→ **WHAT YOU NEED TO DO**
Beginning at the line that includes "Open Scope list_scope." in the entries below, print each line exactly as it appears, through the last one.

(Stored data entries)
*** Begin section ***

Definition isResolved (cid : string) (x : Effect) : Prop :=
  match x with Resolved cid' _ => cid' = cid | _ => False end.

(** *** Correlation of replies *)

(** C6. For a client whose pending requests are keyed by UUIDs, and an
    incoming message: (1) if the message's correlation id is that of a
    pending request, the request is resolved with the message's payload and
    removed, and nothing is delivered to subscribers; (2) no other pending
    request is resolved or removed by the message, in particular none whose
    correlation id the message lacks, whatever the message's type; (3) a
    message whose correlation id is absent or matches no pending request is
    delivered to the subscribers of its type, and the state is unchanged. *)
Theorem reply_resolves_only_its_request (c : t) (message : WebSocketMessage) :
  wellKeyed c ->
  (forall cid timer,
      correlationId message = Some cid -> pendingRequests c !! cid = Some timer ->
      snd (onmessage (Some message) c) = [Resolved cid (payload message)] /\
      pendingRequests (fst (onmessage (Some message) c)) !! cid = None) /\
  (forall cid timer,
      pendingRequests c !! cid = Some timer -> correlationId message <> Some cid ->
      pendingRequests (fst (onmessage (Some message) c)) !! cid = Some timer /\
      Forall (fun x => ~ isResolved cid x) (snd (onmessage (Some message) c))) /\
  (correlationId message = None \/
   (exists cid, correlationId message = Some cid /\ pendingRequests c !! cid = None) ->
   onmessage (Some message) c
   = (c, map (fun h => Delivered h (type message) (MessagePayload (payload message)))
             (default [] (eventHandlers c !! type message)))).
Proof.
  intros Hkeys. unfold onmessage, pendingFor. repeat split.
  - rewrite H. destruct (String.eqb cid "") eqn:Hc.
    + apply String.eqb_eq in Hc as ->. unfold wellKeyed in Hkeys. congruence.
    + by rewrite H0.
  - rewrite H. destruct (String.eqb cid "") eqn:Hc.
    + apply String.eqb_eq in Hc as ->. unfold wellKeyed in Hkeys. congruence.
    + rewrite H0. simpl. apply lookup_delete_eq.
  - destruct (correlationId message) as [cid'|]; [|done].
    destruct (String.eqb cid' ""); [done|].
    destruct (pendingRequests c !! cid') as [timer'|]; [|done].
    simpl. rewrite lookup_delete_ne; [done|]. congruence.
  - destruct (correlationId message) as [cid'|].
    + destruct (String.eqb cid' "").
      * unfold emit. destruct (eventHandlers c !! type message); simpl; [|done].
        apply Forall_forall. intros x Hx. apply list_elem_of_fmap in Hx as (h & -> & _).
        simpl. tauto.
      * destruct (pendingRequests c !! cid') as [timer'|].
        -- simpl. constructor; [|done]. simpl. congruence.
        -- unfold emit. destruct (eventHandlers c !! type message); simpl; [|done].
           apply Forall_forall. intros x Hx.
           apply list_elem_of_fmap in Hx as (h & -> & _). simpl. tauto.
    + unfold emit. destruct (eventHandlers c !! type message); simpl; [|done].
      apply Forall_forall. intros x Hx.
      apply list_elem_of_fmap in Hx as (h & -> & _). simpl. tauto.
  - intros [Hnone|(cid & Hsome & Hnone)].
    + rewrite Hnone. unfold emit. by destruct (eventHandlers c !! type message).
    + rewrite Hsome. destruct (String.eqb cid ""); rewrite ?Hnone;
        unfold emit; by destruct (eventHandlers c !! type message).
Qed.
(** * sonik: the file-based router of [packages/sonik/src/server/server.ts]

    A shallow embedding of [createApp] and of its inner [toWebResponse],
    together with the properties of the route composition and rendering
    pipeline.

    Conventions of the embedding.
    - A JavaScript object that the code iterates with [Object.entries] is an
      association list in insertion order ([JsObject]); an object that is
      only read by key is a [gmap].
    - User code (components, handlers, layouts, preserved handlers) runs in
      a state-and-exception monad over the part of the JavaScript heap it
      can reach ([World]); [await] is sequential composition. An exception
      is a value that user code threw or an error of the platform
      ([Exception]).
    - A status is an integer; the [Response] constructor converts it to an
      unsigned short and refuses what the Fetch standard refuses
      ([new_Response]).
    - A regular expression is matched here when its source has no syntax
      character, and is left to the engine of the platform otherwise
      ([Path.rootPath]).
    - A [Head] is an object with identity: the model keeps the identity (the
      ordinal of its allocation) and leaves the contents to [World].
    - The closures that [createApp] hands to the router are kept as data
      ([Closure]) with an interpreter ([run_closure]), so that the router
      calls of an installation can be inspected as well as run. *)

From Stdlib Require Import ZArith Ascii String Sorted Permutation.
From stdpp Require Import base option list strings gmap.

Open Scope string_scope.
Open Scope list_scope.

(** ** Strings: [String.prototype.split('/')] and [Array.prototype.join('/')] *)

Module Path.

Definition slash : ascii := "/"%char.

*** End section ***

→ **RESULT**
Open Scope list_scope.

(** ** Strings: [String.prototype.split('/')] and [Array.prototype.join('/')] *)

Module Path.

Definition slash : ascii := "/"%char.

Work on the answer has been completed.